Metge « médecin ; guérisseur, rebouteux » mege (Camargue) est la forme régulière du latin medicus. FEW VI/1,604.  Le Donatz proensal traduit mezinar « medicinam dare »  donner des médicaments.

Le mot actuel medecin , dérivé de medicina n’apparaît en ancien occitan et en ancien français qu’au xve siècle quand le médecin devient quelqu’un qui a un statut scientifique et social. C’est à partir de cette époque  que le mot metge  prend le sens de « guérisseur, charlatan » ou « vétérinaire », mais pas partout.  En 1451 le conseil municipal d’Apt  décide de résoudre le problème de la désertification médicale ainsi:

(Extrait de l’article de F.Sauve, Les Services publics communaux et les abonnements en nature au Moyen Age dans la région Aptésienne.  Annales de la Société d’Etudes provençales 5 (1908). Aix-en-Provence. )pp.1-22;89-110.

 Encore plus savant que le médecin est le docteur qui a le droit d’enseigner, ou qui a soutenu une thèse. Tout médecin n’est donc pas docteur. Attention avec le mot doctor en anglais. Le verbe to doctor signifie « falsifier, bricoler, trafiquer, bidouiller » en slang. Ce n’est pas très éloigné de notre mege. En Angleterre doctor a dog veut dire « castrer un chien »!

charlatan

On reconnaît un médecin au stéthoscope.;;;;

Une amie me signale qu’en Provence il y avait lou mégé  de l’estélan « le médecin des étoiles »   .   L’  Estelan est le « ciel étoilé » d’après Mistral. Estelan est un dérivé rare de stella « étoile ». Voir FEW XII,253b en haut de la page.

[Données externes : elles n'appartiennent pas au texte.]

(** One burst: its sum is written back from this buffer while the other one is filled. *)
Lemma burst_run t x ping pong m prev : 0 <= x < num -> buffer_ok ping -> buffer_ok pong -> sep ping (3 * n) pong (3 * n) -> behind pong prev ->
  reads A SS f m -> reads B SS g m -> words C SS m -> words ping (3 * n) m -> words pong (3 * n) m ->
  reads ping n (fun i => f (x * n + i)) m -> reads (ping + X) n (fun i => g (x * n + i)) m ->
  exists m' prev', run (bursts X (S t) num x A B C ping pong) m prev = run (bursts X t num (x + 1) A B C pong ping) m' prev' /\ behind ping prev' /\ keeps m m' /\
    (x + 1 < num -> reads pong n (fun i => f ((x + 1) * n + i)) m' /\ reads (pong + X) n (fun i => g ((x + 1) * n + i)) m') /\
    reads (C + W * (x * n)) n (fun i => u32 (f (x * n + i) + g (x * n + i))) m' /\
    (forall a, ~ within ping (3 * n) a -> ~ within pong (3 * n) a -> (forall i, 0 <= i < n -> a <> C + W * (x * n) + W * i) -> m' !! a = m !! a).
Proof.
  intros Hx Hp Hq Spq Hb HA HB HC Hwp Hwq Rf Rg. pose proof Hp as (P1 & P2 & P3). pose proof Hq as (Q1 & Q2 & Q3). assert (Hxn : 0 <= x * n /\ x * n + n <= SS) by nia. cbn [bursts].
  set (k := add_loop _ _ _ _ _ _). destruct (fill_run x pong k m prev) as (m1 & -> & Ap1 & O1 & K1 & F1); [lia|done..|]. unfold k. clear k. set (FM := fill x pong) in *.
  set (k := DMA_WAIT 4 _). rewrite (Z.mul_comm W n), Z.div_mul, (Z.mul_comm n W) by done.
  assert (E0 : ping + X * 0 = ping) by lia. assert (E1 : ping + X * 1 = ping + X) by lia. rewrite E0, E1.
  assert (R1 : reads ping n (fun i => f (x * n + i)) m1) by (eapply reads_only; [exact Rf|exact O1|unfold sep, W in *; lia]).
  assert (R2 : reads (ping + X) n (fun i => g (x * n + i)) m1) by (eapply reads_only; [exact Rg|exact O1|unfold sep, W in *; lia]).
  assert (W1 : words (ping + X * 2) n m1).
  { replace (ping + X * 2) with (ping + W * (2 * n)) by lia. apply (words_sub ping (3 * n)); [by eapply words_keeps|lia|lia]. }
  assert (HFa : forall b l, ping <= b -> b + W * l <= ping + W * (3 * n) -> avoids b l (prev ++ FM)).
  { intros b l H1 H2. apply avoids_app; [apply (behind_avoids pong); [done|..]|apply fill_avoids]; try lia; unfold sep, W in *; lia. }
  destruct (add_loop_run ping (ping + X) (ping + X * 2) n k m1 (prev ++ FM) (fun i => f (x * n + i)) (fun i => g (x * n + i))) as (m2 & -> & R3 & O2 & K2 & _); try done;
    [lia|unfold sep, W; lia|unfold sep, W; lia|apply HFa; unfold W; lia|apply HFa; unfold W; lia|apply HFa; unfold W; lia|].
  assert (HF : filter (fun y => mv_res y <> 4) (prev ++ FM) = FM).
  { rewrite filter_app, (filter_none_res 4 prev) by apply Hb. rewrite filter_all; [done|]. unfold FM, fill. destruct (x + 1 <? num); [|done]. apply Forall_app. split; by apply moves_res_ne. }
  unfold k at 1, DMA_WAIT at 1. cbn [run]. rewrite HF. clear k. set (k := DMA_WAIT 2 _). replace (C + x * X) with (C + W * (x * n)) by lia.
  assert (ApF : apart FM) by (eapply apart_sub; [|exact Ap1]; by apply submseteq_inserts_l).
  destruct (run_request (C + W * (x * n)) (ping + X * 2) n PIM_DMA_WRITE 4 k m2 FM (fun i => u32 (f (x * n + i) + g (x * n + i)))) as (m3 & -> & R4 & O3 & K3); cbn [to_of from_of];
    [lia|done|apply fill_avoids; try lia; unfold sep, W in *; lia|apply fill_avoids_dst; unfold sep, W in *; lia|unfold sep, W in *; lia|done| |].
  { apply (words_sub C SS); [|lia|lia]. eapply words_keeps; [exact HC|]. by eapply keeps_trans. }
  cbn [to_of from_of] in R4, O3. pose proof (only_words_within _ _ _ _ O3) as O4. set (mC := moves (C + W * (x * n)) (ping + X * 2) n PIM_DMA_WRITE 4). exists m3, mC. split; [|split; [|split; [|split; [|split; [exact R4|]]]]].
  - unfold k, DMA_WAIT. cbn [run]. rewrite !filter_app, (filter_all _ mC) by (by apply moves_res_ne). rewrite (filter_all _ mC) by (by apply moves_res_ne).
    replace (filter _ (filter _ FM)) with (@nil move); [done|]. unfold FM, fill. destruct (x + 1 <? num); [|done].
    rewrite !filter_app, (filter_none_res 2) by apply moves_res. rewrite (filter_all _ (moves _ _ _ _ 3)) by (by apply moves_res_ne). by rewrite (filter_none_res 3 (moves _ _ _ _ 3)) by apply moves_res.
  - split; [apply moves_res|apply (apart_moves []); cbn [to_of from_of]; [split; [apply NoDup_nil_2|done]|apply avoids_nil|apply avoids_nil|unfold sep, W in *; lia]| |].
    + intros a Ha. apply dsts_moves in Ha. cbn [to_of] in Ha. unfold within, W in *. lia.
    + intros a Ha. apply srcs_moves in Ha. exact Ha.
  - eapply keeps_trans; [exact K1|]. by eapply keeps_trans.
  - intros Hlt. destruct (F1 Hlt) as [F2 F3]. split; (eapply reads_only; [|exact O4|unfold sep, W in *; lia]); (eapply reads_only; [|exact O2|unfold sep, W in *; lia]); done.
  - intros a N1 N2 N3. rewrite O3 by done. rewrite O2 by (unfold within, W in *; lia). apply O1. unfold within, W in *. lia.
Qed.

En ancien wallon est attestée l’expression celestis mede avec le sens « Dieu ».  S’agit-il du même emploi au figuré?

Micho

micho  était un « pain de 20 à 25 livres » et « un petit pain ; la ration du berger aux champs ». La première attestation de miche avec le sens « fesses » vient du dauphinois franco-provençal(1665), et a été  repris par le Larousse de 1907. Dans l’argot du Val Soana (Italie) métsya devient « mamelle ».

Voir l’article migon.

Micocoulié, belicoco

Micacoulié, micocoulié « micocoulier » un arbre méditerranéen.  Charles Estienne écrit en 1547 : « Lotos est un arbre nommé en Provence micacoulier« . D’après Wikipedia il s’appelle officiellement en français le micocoulier de Provence. Le micocoulier est répandu dans le Sud de l’Europe et le Nord de l’Afrique.

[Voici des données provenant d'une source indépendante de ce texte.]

(** The kernel looks at slot [i]. *)
Lemma sinv_check st i st' : sinv st -> kernel st = KCheck i -> kernel_step MAX_LEVEL num st = Ok st' ->
  sinv st'.
Proof.
  intros Hinv Ek Hrun. pose proof Hinv as (Hth & Hk & Hd). unfold kernel_step in Hrun. rewrite Ek in Hrun.
  assert (Hb : k_blocks (dev st) <> 0 /\ k_op (dev st) <> 0).
  { destruct Hd as [(_ & _ & _ & [E|E])|(Hb & _ & Hk2 & _)]; [congruence..|].
    split; [lia|]. apply Hk2. congruence. }
  destruct Hb as [Hbl Hop].
  destruct (k_slots (dev st) !! i) as [s|] eqn:Hs; [|injection Hrun as <-].
  2: { rewrite at_kernel_id. apply sinv_free; try done. by rewrite Ek. }
  destruct (Z.eqb_spec (CHECK_VALID_REQUEST skip_info (info_bits s)) 0) as [Hz|Hz]; injection Hrun as <-;
    rewrite at_kernel_id.
  - apply sinv_free; try done. by rewrite Ek.
  - apply valid_iff in Hz. destruct (hosts st !! i) as [h|] eqn:Hh.
    2: { apply lookup_ge_None in Hh. apply lookup_lt_Some in Hs. destruct Hth as [Hl _]. lia. }
    destruct (proj2 Hth i h s Hh Hs) as [Hst Hl].
    assert (Hpc : h_pc h = HPoll).
    { unfold host_local in Hl. destruct (h_pc h); try congruence; destruct Hl; congruence. }
    split_and!; cbn [at_kernel put_dev kernel dev hosts strace].
    + eapply threads_kernel; try done. intros u x. by rewrite Ek.
    + intros j [= <-]. exists h, s. done.
    + destruct Hd as [(? & _)|(Hb & Hk1 & Hk2 & Hm & Hx)]; [done|]. right. split_and!; try done.
Qed.

(** The facts about the slot that the kernel, at [Ek], works on. *)
Ltac working Hinv Ek Hrun :=
  lazymatch type of Ek with kernel ?st = ?k =>
    let w := eval cbn in (kwork k) in
    lazymatch w with Some ?i =>
      let h := fresh "h" in let s := fresh "s" in
      destruct (at_work st i Hinv ltac:(by rewrite Ek))
        as (h & s & Hh & Hs & Hpc & Hv & Hloc & Hst & Hleg & Hg);
      rewrite Ek in Hloc; cbn [kernel_local] in Hloc;
      unfold kernel_step in Hrun; rewrite Ek, ?Hs in Hrun;
      cbn [of_opt mbind result_bind] in Hrun; injection Hrun as <-
    end
  end.

(** The kernel between the execution of a request and its answer: the thread still
    polls, and its answer stays the same. *)
Lemma sinv_answer st i h s k' d' s' r :
  sinv st -> kwork (kernel st) = Some i -> hosts st !! i = Some h -> k_slots (dev st) !! i = Some s ->
  h_pc h = HPoll -> sk_legal (dev st) (slot_op s) (parameter s) (random_level s) ->
  kanswer (kernel st) i s = Some r -> kanswer k' i s' = Some r -> kwork k' = Some i ->
  k_slots d' = <[i := s']> (k_slots (dev st)) -> k_op d' = k_op (dev st) ->
  k_blocks d' = k_blocks (dev st) -> CURR_MAX_LEVEL d' = CURR_MAX_LEVEL (dev st) ->
  LIST_HEAD d' = LIST_HEAD (dev st) -> LIST_TAIL d' = LIST_TAIL (dev st) ->
  k_preds d' = k_preds (dev st) -> k_succs d' = k_succs (dev st) -> k_vault d' = k_vault (dev st) ->
  slot_op s' = slot_op s -> parameter s' = parameter s -> random_level s' = random_level s ->
  valid s' = true -> kernel_local k' s' ->
  sinv (at_kernel (put_dev st d') k').
Proof.
  intros Hinv Hw Hh Hs Hpc Hleg Hr Hr' Hw' Esl Eo Eb Em Eh Et Ep Es Ev E1 E2 E3 Hv Hk'.
  apply (sinv_work st i h s k' d' s'); try done; [by left|by intros ->|by intros ->|..].
  - unfold host_status. by rewrite Hpc, Hr, Hr'.
  - unfold host_local. rewrite Hpc, Hr', E1, E2, E3. intros _. split; [|done].
    unfold sk_legal in *. by rewrite Em.
Qed.

Lemma sinv_publish st st' : sinv st ->
  (exists i, (exists r, kernel st = KStamp i r \/ kernel st = KTick i r \/ kernel st = KRet i r \/
                       kernel st = KRetW i r) \/ kernel st = KClr i) ->
  kernel_step MAX_LEVEL num st = Ok st' -> sinv st'.
Proof.
  intros Hinv (i & [(r & [Ek|[Ek|[Ek|Ek]]])|Ek]) Hrun.
  - working Hinv Ek Hrun.
    apply (sinv_answer st i h s _ _ (set_time s (u16 (k_time (dev st)))) r); try done;
      rewrite ?Ek; cbn [kanswer]; by rewrite ?decide_True.
  - working Hinv Ek Hrun.
    apply (sinv_answer st i h s _ _ s r); try done; rewrite ?Ek; cbn [kanswer]; rewrite ?decide_True; try done.
    cbn. by rewrite list_insert_id.
  - working Hinv Ek Hrun. destruct Hloc as [Hr Hg0]. rewrite at_kernel_id.
    destruct (set_retval_bits skip_info (info_bits s) r Hr) as (Hv2 & Ho2 & Hg2).
    apply (sinv_answer st i h s _ _ s r); try done; rewrite ?Ek; cbn [kanswer]; rewrite ?decide_True; try done.
    + by rewrite Hg2, Hg0, Z.lor_0_l.
    + by rewrite list_insert_id.
    + cbn [kernel_local]. rewrite Hv2, Ho2. split; [by apply valid_iff|done].
  - working Hinv Ek Hrun. destruct Hloc as [Hv1 Ho1].
    apply (sinv_answer st i h s _ _ (set_info s r) (GET_RETVAL r)); try done; rewrite ?Ek; cbn [kanswer];
      rewrite ?decide_True; try done. by apply valid_iff.
  - working Hinv Ek Hrun. rewrite at_kernel_id.
    destruct (clear_request_bits skip_info (info_bits s)) as (Hv2 & Hg2 & _).
    apply (sinv_answer st i h s _ _ s (GET_RETVAL (info_bits s))); try done; rewrite ?Ek; cbn [kanswer];
      rewrite ?decide_True, ?Hg2; try done. by rewrite list_insert_id.
Qed.

(** The kernel reads the operation, and clears the request. *)
Lemma sinv_ends st st' : sinv st ->
  (exists i, kernel st = KOp i \/ exists v, kernel st = KClrW i v) ->
  kernel_step MAX_LEVEL num st = Ok st' -> sinv st'.
Proof.
  intros Hinv (i & [Ek|(v & Ek)]) Hrun; working Hinv Ek Hrun.
  - rewrite at_kernel_id.
    apply (sinv_work st i h s _ (dev st) s); try done; [by rewrite Ek|by left|by rewrite list_insert_id|..].
    + unfold host_status. by rewrite Hpc, Ek.
    + unfold host_local. rewrite Hpc. intros _. split; [done|]. intros _. apply Hg. by rewrite Ek.
  - assert (Hnv : valid (set_info s v) = false) by (unfold valid; cbn [info_bits set_info]; by rewrite Hloc).
    apply (sinv_work st i h s _ _ (set_info s v)); try done; [by rewrite Ek|by right|..].
    + unfold host_status. rewrite Hpc, Ek. cbn [kanswer]. rewrite decide_True by done. by rewrite Hnv.
    + unfold host_local. rewrite Hpc, Hnv. done.
Qed.

(** The kernel reads SREG[0], and leaves the initialisation. *)
Lemma sinv_top st st' : sinv st -> kernel st = KTop \/ kernel st = KInit2 ->
  kernel_step MAX_LEVEL num st = Ok st' -> sinv st'.
Proof.
  intros Hinv [Ek|Ek] Hrun; unfold kernel_step in Hrun; rewrite Ek in Hrun; injection Hrun as <-.
  - pose proof Hinv as (Hth & Hk & Hd).
    destruct Hd as [(Hz & Htr & Hb & _)|(Hb & _ & Hk2 & Hm & Hx)].
    + pose proof Hb as (-> & _). cbn. split_and!; cbn [at_kernel kernel dev hosts strace].
      * eapply threads_kernel; try done. intros u x. by rewrite Ek.
      * intros i. done.
      * left. split_and!; try done. by right.
    + specialize (Hk2 ltac:(congruence)). rewrite (proj2 (Z.eqb_neq _ 0) Hk2), at_kernel_id.
      destruct (3 <=? k_op (dev st)); (apply sinv_free; try done; [by rewrite Ek|lia]).
  - apply sinv_free; try done; [by rewrite Ek|]. destruct Hinv as (_ & _ & Hd).
    destruct Hd as [(_ & _ & _ & [E|E])|(Hb & _)]; [congruence..|lia].
Qed.

Lemma sinv_kernel st st' : sinv st -> kernel_step MAX_LEVEL num st = Ok st' -> sinv st'.
Proof.
  intros Hinv Hrun. destruct (kernel st) as [| | |i|i|i op|i r|i r|i r|i v|i|i v|] eqn:Ek.
  13: by unfold kernel_step in Hrun; rewrite Ek in Hrun.
  2: by eapply sinv_boot. 5: by eapply sinv_exec. 3: by eapply sinv_check.
  1,2: by eapply sinv_top; eauto. 1,7: by eapply sinv_ends; eauto.
  all: by eapply sinv_publish; eauto 8.
Qed.

Lemma sinv_step st st' : sinv st -> sys_step MAX_LEVEL num st st' -> sinv st'.
Proof.
  intros Hinv Hstep. destruct Hstep as [st st' t op param r ? ? ? ? ? ?|st st' t|st st'|st v Hb Hv|st Hk|st].
  - by eapply sinv_call.
  - by eapply sinv_host.
  - by eapply sinv_kernel.
  - destruct Hinv as (Hth & Hk & Hd). split_and!; cbn [put_dev kernel dev hosts strace]; [done..|].
    destruct Hd as [(? & _)|(Hb' & Hk1 & Hk2 & Hm & X & fl & Hr & Href & Hu)]; [done|].
    right. cbn. split_and!; try done; [intros _; lia|]. exists X, fl. split_and!; try done. by destruct Href; split.
  - apply sinv_free; try done; [by rewrite Hk|]. destruct Hinv as (_ & _ & Hd).
    destruct Hd as [(_ & _ & _ & [E|E])|(Hb & _)]; [congruence..|lia].
  - destruct Hinv as (Hth & Hk & Hd). split_and!; cbn [put_dev kernel dev hosts strace]; [done..|].
    destruct Hd as [Hd|(Hb' & Hk1 & Hk2 & Hm & X & fl & Hr & Href & Hu)]; [by left|].
    right. cbn. split_and!; try done. exists X, fl. split_and!; try done. by destruct Href; split.
Qed.

Lemma sinv_reachable d st : booting MAX_LEVEL num d -> rtc (sys_step MAX_LEVEL num) (sys_init d) st -> sinv st.
Proof.
  intros Hb Hr. apply sinv_init in Hb. revert Hb.
  induction Hr as [st|st0 st1 st2 Hs Hr IH]; [done|]. intros Hinv. by apply IH; eapply sinv_step.
Qed.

En grec moderne il s’appelle mikrokukki, mikrokoukouli, melikoukkia. FFEW XX,20  mikokahki Ce nom a été emprunté par l’occitan au grec médiéval et il a subi quelques transformations phonétiques. Micacoulié est attesté dans le dépa rtement de l’Hérault, milicouquié dans le Gard. Le fruit s’appelle la micacoula, devenu picopoulo d’après l’abbé de Sauvages (S2) et falabrego, farabego  qui vient de  Bfaba + graeca = « fève grècque ».

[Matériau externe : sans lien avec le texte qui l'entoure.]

(** [do { j--; } while ((requests[j])->parameter > pivot);] *)
Fixpoint scan_down (fuel : nat) (a : list slotptr) (pivot j : Z) : result Z :=
  match fuel with
  | O => NoFuel
  | S fuel' =>
      k ← key_at a (j - 1);
      if u32 pivot <? k then scan_down fuel' a pivot (j - 1) else Ok (j - 1)
  end.

Definition swap (a : list slotptr) (i j : Z) : result (list slotptr) :=
  x ← cell a i; y ← cell a j;
  Ok (<[Z.to_nat j := x]> (<[Z.to_nat i := y]> a)).

(** The [while (1)] of [partition]. *)
Fixpoint partition_loop (fuel : nat) (a : list slotptr) (pivot i j : Z)
  : result (list slotptr * Z) :=
  match fuel with
  | O => NoFuel
  | S fuel' =>
      i1 ← scan_up (S (length a)) a pivot i;
      j1 ← scan_down (S (length a)) a pivot j;
      if j1 <=? i1 then Ok (a, j1)
      else
        a1 ← swap a i1 j1;
        partition_loop fuel' a1 pivot i1 j1
  end.

Definition partition (a : list slotptr) (low_index high_index : Z) : result (list slotptr * Z) :=
  k ← key_at a low_index;
  partition_loop (S (length a)) a (s32 k) (low_index - 1) (high_index + 1).

Fixpoint quicksort (fuel : nat) (a : list slotptr) (low_index high_index : Z)
  : result (list slotptr) :=
  match fuel with
  | O => NoFuel
  | S fuel' =>
      if low_index <? high_index then
        '(a1, pivot) ← partition a low_index high_index;
        a2 ← quicksort fuel' a1 low_index pivot;
        quicksort fuel' a2 (pivot + 1) high_index
      else Ok a
  end.

(** ** Arrays of live pointers *)

(** The cells from [low] to [high] point to slots whose keys satisfy [P]. *)
Definition seg (a : list slotptr) (low high : Z) (P : Z -> Prop) : Prop :=
  forall i, low <= i <= high -> exists k, key_at a i = Ok k /\ P k.

Lemma u32_s32 k : is_u32 k -> u32 (s32 k) = k.
Proof. unfold is_u32, u32, s32, u32_mod. intros H. Z.div_mod_to_equations. lia. Qed.

Lemma cell_Ok a i x : cell a i = Ok x <-> 0 <= i /\ a !! Z.to_nat i = Some x.
Proof.
  unfold cell. destruct (Z.leb_spec 0 i).
  - rewrite of_opt_Ok. tauto.
  - split; [done|]. intros [? _]. lia.
Qed.

Lemma key_at_cell a i k : key_at a i = Ok k ->
  exists x, cell a i = Ok x /\ (Z.to_nat i < length a)%nat /\ 0 <= i.
Proof.
  unfold key_at. intros H. run_inv. exists v. split; [done|].
  apply cell_Ok in E as [? Hl]. split; [by eapply lookup_lt_Some|done].
Qed.

Lemma key_at_eq a a' i j : cell a' j = cell a i -> key_at a' j = key_at a i.
Proof. unfold key_at. by intros ->. Qed.

(** ** Permutations of a segment *)

(** [a'] is [a] with the cells from [low] to [high] rearranged. *)
Record shuffled (low high : Z) (a a' : list slotptr) : Prop := {
  sh_perm : a' ≡ₚ a;
  sh_out i : ~ low <= i <= high -> cell a' i = cell a i;
  sh_in i : low <= i <= high -> exists j, low <= j <= high /\ cell a' i = cell a j;
}.

#[local] Instance shuffled_preorder low high : PreOrder (shuffled low high).
Proof.
  split.
  - intros a. split; [done..|]. intros i Hi. by exists i.
  - intros a b c [P1 O1 I1] [P2 O2 I2]. split.
    + by rewrite P2.
    + intros i Hi. by rewrite O2, O1.
    + intros i Hi. destruct (I2 i Hi) as (j & Hj & ->). destruct (I1 j Hj) as (k & Hk & ->).
      by exists k.
Qed.

Lemma shuffled_widen low high low' high' a a' :
  low' <= low -> high <= high' -> shuffled low high a a' -> shuffled low' high' a a'.
Proof.
  intros Hl Hh [P O I]. split; [done|..].
  - intros i Hi. apply O. lia.
  - intros i Hi. destruct (decide (low <= i <= high)) as [Hd|Hd].
    + destruct (I i Hd) as (j & Hj & E). exists j. split; [lia|done].
    + exists i. split; [done|by apply O].
Qed.

(** What holds of the keys of a segment holds after it was rearranged. *)
Lemma shuffled_keys low high a a' (P : Z -> Prop) :
  shuffled low high a a' -> seg a low high P -> seg a' low high P.
Proof.
  intros [_ _ I] H i Hi. destruct (I i Hi) as (j & Hj & E).
  destruct (H j Hj) as (k & Hk & HP). exists k. split; [|done].
  rewrite <- Hk. unfold key_at. by rewrite E.
Qed.

Lemma shuffled_out low high a a' i : shuffled low high a a' -> ~ low <= i <= high ->
  key_at a' i = key_at a i.
Proof. intros [_ O _] Hi. by apply key_at_eq, O. Qed.

(** Swapping two cells. *)
Lemma swap_spec a i j x y : cell a i = Ok x -> cell a j = Ok y -> i < j ->
  exists a', swap a i j = Ok a' /\ a' ≡ₚ a /\ length a' = length a /\
    cell a' i = Ok y /\ cell a' j = Ok x /\ forall k, k <> i -> k <> j -> cell a' k = cell a k.
Proof.
  intros Hi Hj Hlt. unfold swap. rewrite Hi, Hj. cbn [mbind result_bind].
  apply cell_Ok in Hi as [Hi0 Hi]. apply cell_Ok in Hj as [Hj0 Hj].
  pose proof (lookup_lt_Some _ _ _ Hi) as Li. pose proof (lookup_lt_Some _ _ _ Hj) as Lj.
  assert (Hne : Z.to_nat i <> Z.to_nat j) by lia.
  eexists. split; [done|]. split_and!.
  - rewrite <- (list_insert_id a (Z.to_nat i) x Hi) at 2.
    rewrite <- (list_insert_id (<[Z.to_nat i := x]> a) (Z.to_nat j) y)
      by (by rewrite list_lookup_insert_ne).
    apply Permutation_inj. split; [by rewrite !length_insert|].
    exists (fun n => if decide (n = Z.to_nat i) then Z.to_nat j
                     else if decide (n = Z.to_nat j) then Z.to_nat i else n). split.
    + intros n m. repeat case_decide; lia.
    + intros n. repeat case_decide; subst.
      * rewrite list_lookup_insert_ne, list_lookup_insert_eq by done.
        by rewrite list_lookup_insert_eq by (by rewrite length_insert).
      * rewrite list_lookup_insert_eq by (by rewrite length_insert).
        by rewrite list_lookup_insert_ne, list_lookup_insert_eq by done.
      * by rewrite !list_lookup_insert_ne by done.
  - by rewrite !length_insert.
  - apply cell_Ok. split; [done|]. rewrite list_lookup_insert_ne by done. by apply list_lookup_insert_eq.
  - apply cell_Ok. split; [done|]. apply list_lookup_insert_eq. by rewrite length_insert.
  - intros k Hki Hkj. unfold cell. destruct (Z.leb_spec 0 k); [|done].
    by rewrite !list_lookup_insert_ne by lia.
Qed.

Lemma seg_impl a low high low' high' (P Q : Z -> Prop) :
  seg a low high P -> low <= low' -> high' <= high -> (forall k, P k -> Q k) -> seg a low' high' Q.
Proof. intros H Hl Hh HPQ i Hi. destruct (H i ltac:(lia)) as (k & ? & ?). eauto. Qed.

Lemma seg_ext a a' low high P :
  (forall i, low <= i <= high -> cell a' i = cell a i) -> seg a low high P -> seg a' low high P.
Proof.
  intros He H i Hi. destruct (H i Hi) as (k & Hk & HP). exists k. split; [|done].
  by rewrite (key_at_eq a a' i i) by auto.
Qed.

(** Two segments next to each other. *)
Lemma seg_join a low mid high P : seg a low mid P -> seg a (mid + 1) high P -> seg a low high P.
Proof. intros H1 H2 i Hi. destruct (decide (i <= mid)); [apply H1; lia|apply H2; lia]. Qed.

(** ** The scans *)

Lemma scan_up_spec a pivot t k (Hp : is_u32 pivot) : key_at a t = Ok k -> pivot <= k -> forall fuel i,
  seg a (i + 1) t is_u32 -> i < t -> t - i <= Z.of_nat fuel ->
  exists i' k', scan_up fuel a (s32 pivot) i = Ok i' /\ i < i' <= t /\ key_at a i' = Ok k' /\
    pivot <= k' /\ seg a (i + 1) (i' - 1) (fun x => x < pivot).
Proof.
  intros Ht Hk. induction fuel as [|fuel IH]; intros i Hs Hi Hf; [lia|]. cbn [scan_up].
  destruct (Hs (i + 1) ltac:(lia)) as (x & Hx & Hux). rewrite Hx, u32_s32 by done.
  cbn [mbind result_bind]. destruct (Z.ltb_spec x pivot) as [Hlt|Hge].
  - assert (i + 1 <> t) by (intros E; rewrite E, Ht in Hx; injection Hx as <-; lia).
    destruct (IH (i + 1)) as (i' & k' & Hrun & Hi' & Hk' & Hle & Hseg); [|lia|lia|].
    { eapply seg_impl; [exact Hs|lia|lia|done]. }
    exists i', k'. split_and!; try done; [lia..|]. apply (seg_join _ _ (i + 1)); [|done].
    intros j Hj. replace j with (i + 1) by lia. eauto.
  - exists (i + 1), x. split_and!; try done; [lia..|]. intros j Hj. lia.
Qed.

Lemma scan_down_spec a pivot t k (Hp : is_u32 pivot) : key_at a t = Ok k -> k <= pivot -> forall fuel j,
  seg a t (j - 1) is_u32 -> t < j -> j - t <= Z.of_nat fuel ->
  exists j' k', scan_down fuel a (s32 pivot) j = Ok j' /\ t <= j' < j /\ key_at a j' = Ok k' /\
    k' <= pivot /\ seg a (j' + 1) (j - 1) (fun x => pivot < x).
Proof.
  intros Ht Hk. induction fuel as [|fuel IH]; intros j Hs Hj Hf; [lia|]. cbn [scan_down].
  destruct (Hs (j - 1) ltac:(lia)) as (x & Hx & Hux). rewrite Hx, u32_s32 by done.
  cbn [mbind result_bind]. destruct (Z.ltb_spec pivot x) as [Hlt|Hge].
  - assert (j - 1 <> t) by (intros E; rewrite E, Ht in Hx; injection Hx as <-; lia).
    destruct (IH (j - 1)) as (j' & k' & Hrun & Hj' & Hk' & Hle & Hseg); [|lia|lia|].
    { eapply seg_impl; [exact Hs|lia|lia|done]. }
    exists j', k'. split_and!; try done; [lia..|]. apply (seg_join _ _ (j - 1 - 1)); [done|].
    intros i Hi. replace i with (j - 1) by lia. eauto.
  - exists (j - 1), x. split_and!; try done; [lia..|]. intros i Hi. lia.
Qed.

(** ** The partition *)

(** The state at the head of the loop, after the first exchange: the cells up to [i] are
    at most the pivot, those from [j] on at least; [a0] is the array at the start. *)
Record part_inv (pivot low high : Z) (a0 a : list slotptr) (i j : Z) : Prop := {
  pi_sh : shuffled low high a0 a;
  pi_u32 : seg a low high is_u32;
  pi_range : low <= i /\ i < j /\ j <= high;
  pi_lo : seg a low i (fun k => k <= pivot);
  pi_hi : seg a j high (fun k => pivot <= k);
}.

(** What [partition] returns. *)
Definition parted (pivot low high : Z) (a0 a : list slotptr) (p : Z) : Prop :=
  shuffled low high a0 a /\ seg a low high is_u32 /\ low <= p < high /\
  seg a low p (fun k => k <= pivot) /\ seg a (p + 1) high (fun k => pivot <= k).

Le secrétaire de la mairie d’Agde à la fin du 19e siècle, a dit à Edmont (ALF) que le mikokoulo était le fruit de l’aubépine. Il faudrait vérifier cela.
Dans le Gard on trouve aussi des formes avec beli- : bélicouquié, belicoco s.f. « fruit du micocoulier » (S2), qui viennent du grec melikoukkia. Il semble que le fruit est sucré et qu’on l’ajoutait à de l’alcool.
Dans la même région on a donné le nom micacoulié à « l’alisier » (Hérault), belicoquo « alise » à Nîmes.
Tous les trois fruits étaient utilisés comme balles pour les sarbacanes. Voir aussi l’article falabrega < faba graeca

aubépine    

     

  micocoulier                                                                      alisier

Un fidèle visiteur me propose la mise à jour suivante, que j’insère avec plaisir :

Sauve s’enorgueillit à juste titre d’être la capitale de la fourche. Le micocoulier de Provence, celtis australis est un arbre appartenant à la famille des Ulmacées représentée par les ormes. A Sauve, on l’appelle aussi « Fourchier » en raison de son usage. C’est avec son bois que l’on fabrique la célèbre fourche de Sauve depuis « mille ans ».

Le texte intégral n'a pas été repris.